As suggested in my 2008 Annual Report, global stock markets bottomed during the first half of 2009 and have rallied impressively since with the FTSE All Share index rising 21.9% to 30 June from a multi-year low reached in March. Concerns over credit availability, stability of the financial markets and the impact of the financial crisis on the economy continued to weigh on investors at the start of 2009 following the Lehman Brothers bankruptcy and the near collapse of the banking system in 2008. The debt unwinding and financial industry implosion had driven the economy into a tailspin. Unprecedented actions by the UK Government and the Bank of England, along with the US Treasury and the Federal Reserve, and other central banks around the world, including slashing interest rates to historical lows and substantial injection of liquidity through quantitative easing, restored a degree of confidence in the financial system triggering the rally in stocks.
We generally continued to avoid sectors which we believed would remain under pressure i.e. financials, banks, house builders, property and retail, and focused more on technology, oil and oil related and some cyclical stocks whilst maintaining a defensive bias through the use of index futures in order to cushion against a possible pull back in the market. Overall, this balanced approach has enabled the Fund to deliver a very gratifying performance during this challenging period.
Performance
For the six months to 30 June 2009, the value of the Fund increased by 35.8%* compared with a rise of 4.2%* for the average fund in the UK All Companies sector. The Fund was positioned 6th out of 321 funds in its sector.
Portfolio
At 30 June 2009, the portfolio consisted of 41 companies. Oil & Gas Producers made up 13.5% of the portfolio followed by Technology Hardware & Equipment 12.1% and Software & Computer Services 8.2%. The Fund’s overseas equities exposure was 4.6% of the portfolio.
Outlook
The ‘green shoots’ of recovery are emerging thanks to the policy makers’ massive, synchronised fiscal and monetary stimulus supportive for the financial markets. Nonetheless, the economy has sustained a significant shock and the recovery is expected to be slow and painful. The banking sector is still healing and the fiscal policies put in place across the world have led to an unprecedented rise in budget deficits. The excesses and imbalances that have built up over recent decades have contributed to the downturn and will continue to act as an impediment to growth, impacting corporate profits. Businesses and consumers are expected to become more conservative as they repair balance sheets. A very low growth or a no growth economy will be challenging for individuals, businesses and governments. Further financial shocks, a geopolitical event or a swine flu epidemic could derail any recovery.
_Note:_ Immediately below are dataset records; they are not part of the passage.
Lemma count_rejected_balanced hs r : above STATE hs -> balanced hs (count_rejected r).
Proof. intros Ha. unfold count_rejected. walk_locks. Qed.
#[local] Hint Extern 2 (balanced _ (count_rejected _)) => apply count_rejected_balanced; repeat constructor : locks.

Lemma do_POST_balanced rq : balanced [] (do_POST C rq).
Proof.
  unfold do_POST, handle_job, handle_submit, count_submit, read_json, hard_checks, take_job, reject_invalid, add_bad, accept_share, ban,
    answered.
  walk_locks.
Qed.

Lemma do_GET_balanced rq : balanced [] (do_GET C rq).
Proof.
  unfold do_GET, handle_stats, handle_miner, handle_blocks, handle_payouts, maturity_snapshot, sponsorship_snapshot,
    load_sponsorship, count_active, sum_hashrates, compute_hashrate, compute_maturing_balances, arrived_now, answered.
  walk_locks.
Qed.

Lemma maturity_balanced : balanced [] (maturity_refresh_once C).
Proof. unfold maturity_refresh_once. walk_locks. Qed.

Lemma rounds_balanced :
  balanced [] (payout_iteration C) /\ balanced [] (cold_sweep_iteration C) /\ balanced [] (maturity_iteration C) /\
  balanced [] (reconcile_iteration C) /\ forall t, balanced [] (refresh_round C t).
Proof.
  pose proof maturity_balanced.
  unfold payout_iteration, payout_round, cold_sweep_iteration, cold_sweep_once, maturity_iteration,
    reconcile_iteration, reconcile_credits_once, refresh_round.
  split_and!; intros; walk_locks.
Qed.
End Threads.

(** ** No deadlock *)

Section Deadlock.
Context (C : config) `{SetOrder}.

(** The threads of the server: one for each request, and the loops for any number of rounds. *)
Inductive server_thread : thread unit -> Prop :=
| run_post rq : server_thread (do_POST C rq)
| run_get rq : server_thread (do_GET C rq)
| run_refresh n t : server_thread (refresh_loop C n t)
| run_payout n : server_thread (loop n (payout_iteration C))
| run_sweep n : server_thread (loop n (cold_sweep_iteration C))
| run_maturity n : server_thread (loop n (maturity_iteration C))
| run_reconcile n : server_thread (loop n (reconcile_iteration C)).

(** Operators edit the ledger files. *)
Definition edited (w w' : world) : Prop := exists fs, w' = set_disk fs w.

Definition server_step : relation (world * list (thread unit)) := pool_step answers edited server_thread.

Definition done_orderly (hs : list lock) (p : thread unit) : Prop := orderly (fun hs' _ => hs' = []) hs p.

Lemma loop_balanced n p : balanced [] p -> balanced [] (loop n p).
Proof. intros Hp. induction n as [|n IH]; cbn [loop]; walk_locks. Qed.
(** Counting the block changes no share. *)
Lemma sum_by_update_miner f g w s : (forall m, f (g m) = f m) -> sum_by f (miner_stats (update_miner w g s)) = sum_by f (miner_stats s).
Proof.
  intros H. unfold update_miner. destruct (assoc w (miner_stats s)) as [m|] eqn:E; [|done]. cbn.
  rewrite sum_by_assoc_set, E, H. lia.
Qed.

Definition found_one (m : miner) : miner := put_blocks_found (blocks_found m + 1) m.

Lemma keys_update_miner w f s : keys_once s -> keys_once (update_miner w f s).
Proof. intros Hk. unfold update_miner. destruct (assoc w (miner_stats s)); [|done]. by apply keys_assoc_set. Qed.

Lemma nonneg_update_miner w s :
  Forall (fun wm => 0 <= shares_this_round wm.2) (miner_stats s) ->
  Forall (fun wm => 0 <= shares_this_round wm.2) (miner_stats (update_miner w found_one s)).
Proof.
  intros Hs. unfold update_miner. destruct (assoc w (miner_stats s)) as [m|] eqn:E; [|done]. cbn.
  destruct (forall_assoc _ _ _ _ Hs E) as [k Hk].
  pose proof (assoc_set_forall _ w (found_one m) _ Hs Hk) as H. eapply Forall_impl; [exact H|]. by intros [w' m'] [?| ->].
Qed.

Section Settle.
Context (C : config).

(** The stamps of the block, which leave the miners alone. *)
Lemma stamp_block_spec b reward bonus w :
  ps_last_block (pool_stats (mem w)) = Some b ->
  after (fun r w' => exists b', r = Ok b' /\ ps_last_block (pool_stats (mem w')) = Some b' /\ b_height b' = b_height b /\
           b_reward_atomic b' = b_reward_atomic b /\ b_round_shares b' = b_round_shares b /\
           miner_stats (mem w') = miner_stats (mem w) /\ disk w' = disk w) (stamp_block b reward bonus) w.
Proof.
  intros Hl. unfold stamp_block. destruct (0 <? bonus); [|by exists b].
  apply ends_bind, after_access, ends_bind, after_access. by eexists.
Qed.

(** The settlement inside the lock, when the share count of the block is that of the miners. *)
Lemma settle_round_spec b h reward w :
  b_height b = Some h -> b_reward_atomic b = Some reward ->
  b_round_shares b = Some (sum_by shares_this_round (miner_stats (mem w))) ->
  Forall (fun wm => 0 <= shares_this_round wm.2) (miner_stats (mem w)) -> keys_once (mem w) ->
  ps_last_block (pool_stats (mem w)) = Some b ->
  after (fun _ w' => credited C h w w') (settle_round C b) w.
Proof.
  intros Hh Hr Hs Hn Hk Hl. unfold settle_round. rewrite Hr. cbn [from_option id]. unfold id.
  destruct (reward =? 0); [by left|]. apply ends_bind. destruct (pool_cut C reward) as [cut|e] eqn:Ecut; [|by left].
  cbn [lift ends]. apply ends_bind. eapply ends_mono; [|apply consume_spec].
  intros [bonus|e] w1 (Em & Ec & Hb); [|by left]. destruct Hb as [Hb0 Hfund].
  set (d := if 0 <? bonus then reward - cut + bonus else reward - cut).
  assert (d = reward - cut + bonus) as Ed by (unfold d; destruct (Z.ltb_spec 0 bonus); lia).
  apply ends_bind. eapply ends_mono; [|by apply (stamp_block_spec b reward bonus); rewrite Em].
  intros r w2 (b' & -> & Hl2 & Hh' & Hr' & Hs' & Hm2 & Hd2). rewrite Hh in Hh'. rewrite Hr in Hr'. rewrite Em in Hm2.
  assert (credited C h w w2) as Hearly by (left; by rewrite Hd2).
  rewrite Hs', Hs, Hh'. cbn [from_option]. unfold id.
  destruct (Z.leb_spec (sum_by shares_this_round (miner_stats (mem w))) 0) as [|Hpos]; [done|]. apply ends_bind.
  eapply section_alone; [apply settle_entries_section; [done|unfold keys_once; by rewrite Hm2|by rewrite Hm2]|].
  intros r s [-> Hes]. assert (set_mem (mem w2) w2 = w2) as -> by (by destruct w2).
  destruct r as [es|e]; [|done]. destruct Hes as [Hsum Hes]. rewrite Hm2 in Hsum.
  assert (forall w', mem w' = mem w2 -> fund w' = fund w2 ->
            f_credits (disk w') = f_credits (disk w2) \/
            f_credits (disk w') = Some (default [] (f_credits (disk w2)) ++ es) -> credited C h w w') as Hdone.
  { intros w' Em' Ef' [Ec'|Ec']; [left; by rewrite Ec', Hd2|right]. exists es, b', reward, cut.
    assert (fund w - fund w' = bonus) as Eb by (rewrite Ef'; unfold fund at 2; rewrite Hd2; fold (fund w1); lia).
    rewrite Ec', Hd2, Ec, Em', Eb, <- Ed. split_and!; try done. intros Hd0 Hd. apply (within_whole _ _ _ Hpos); [lia|].
    apply Hsum. lia. }
  destruct es as [|c es]; [done|]. apply ends_bind. eapply ends_mono; [|apply append_credits_spec].
  intros [r|e] w' (Em' & Ef' & Ec'); by apply Hdone.
Qed.

Lemma reward_quiet j :
  quietly (fun _ => True)
    (catch (let! hdr := rpc "get_block_header_by_height" (PDict [("height"%string, PInt (height j))]) in
            lift (let* h := py_item hdr "block_header" in let* r := py_item h "reward" in py_int r)) (fun _ => Ret 0)).
Proof.
  apply paths_catch, paths_bind. eapply paths_mono; [|apply json_rpc_quiet]. intros [hdr|e] _; [|done].
  apply paths_lift. by destruct (_ : res Z).
Qed.
(** A lost answer is paid again: the wallet makes the first transfer and the request times out; the next round pays Alice her coin once more. *)
Lemma lost_answer_paid_again :
  exists tr y out, exec (working default_config) (loop 2 (payout_iteration (H := in_order) default_config)) (owed_world, no_payments) tr y out /\
    owed_in (owed_world, no_payments) alice = 10 ^ 12 /\ received alice y = 2 * 10 ^ 12.
Proof.
  do 3 eexists. split; [|split].
  - working_round timed_out.
    match goal with |- exec _ ?p _ _ _ _ => replace p with (loop 1 (payout_iteration (H := in_order) default_config)) by reflexivity end.
    working_round sent_result. do 3 (working_call sent_result).
    match goal with |- exec _ ?p _ _ _ _ => replace p with (Ret tt : thread unit) by (vm_compute; reflexivity) end. apply exec_ret.
  - vm_compute. reflexivity.
  - vm_compute. reflexivity.
Qed.

(** Two credits for the block at height 7, for which 901 units arrived, and one at height 8 that is a unit too high. *)
Definition two_credits : list credit := [a_credit alice 7 500 1; a_credit bob 7 500 2; a_credit bob 8 400 2].
Definition credits_world (cs : list credit) : world := mk_world pool0 [] (mk_files (Some cs) None None None None) ∅.
Definition transfer_of (h a : Z) : pyval := PDict [("height", PInt h); ("amount", PInt a)]%string.
Definition wallet_transfers : res pyval := result (PDict [("in", PList [transfer_of 7 901; transfer_of 8 399])]%string).
Definition wallet_height : res pyval := result (PDict [("height", PInt 100)]%string).

(** Answer the next call as [reading] says. *)
Ltac reading_call :=
  lazymatch goal with
  | |- exec _ ?p ?w _ _ _ =>
      let q := eval hnf in p in change p with q;
      lazymatch q with
      | Vis (Load ?f) ?k => eapply (exec_vis _ (Load f) k _ (Ok (file_at (disk w) f))); [by split|]
      | Vis (Save ?f ?c) ?k => eapply (exec_vis _ (Save f c) k _ (Ok tt)); [by split|]
      | Vis (Post ?s "get_height"%string ?ps) ?k => eapply (exec_vis _ (Post s "get_height" ps) k _ wallet_height); [by split_and!|]
      | Vis (Post ?s ?m ?ps) ?k => eapply (exec_vis _ (Post s m ps) k _ wallet_transfers); [by split_and!|]
      end
  end.

Lemma one_run : exists tr w' out,
  exec (reading wallet_transfers wallet_height) (reconcile_credits_once default_config) (credits_world two_credits) tr w' out.
Proof.
  do 3 eexists. reading_call. reading_call. reading_call.
  cbn -[reconcile_groups by_height reconcile_blocks log_dropped].
  match goal with |- context [reconcile_groups ?c ?a ?h ?l] =>
    let v := eval vm_compute in (reconcile_groups c a h l) in replace (reconcile_groups c a h l) with v by (vm_compute; reflexivity) end.
  cbn -[reconcile_blocks log_dropped]. match goal with |- context [log_dropped ?l] => replace (log_dropped l) with (Ok tt : res unit) by (vm_compute; reflexivity) end.
  cbn -[reconcile_blocks]. reading_call. reading_call. apply exec_ret.
Qed.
Whilst the multi-month rally has continued, we suspect that more recently it has been driven more by sentiment and liquidity. Based on the fundamentals, the market appears to be over extended. Accordingly, we remain cautious and have maintained a defensive bias whilst focusing on stocks we believe have company-specific drivers and are expected to perform despite the challenging situation.
I thank you for your investment in the Manek Growth Fund and your continued support.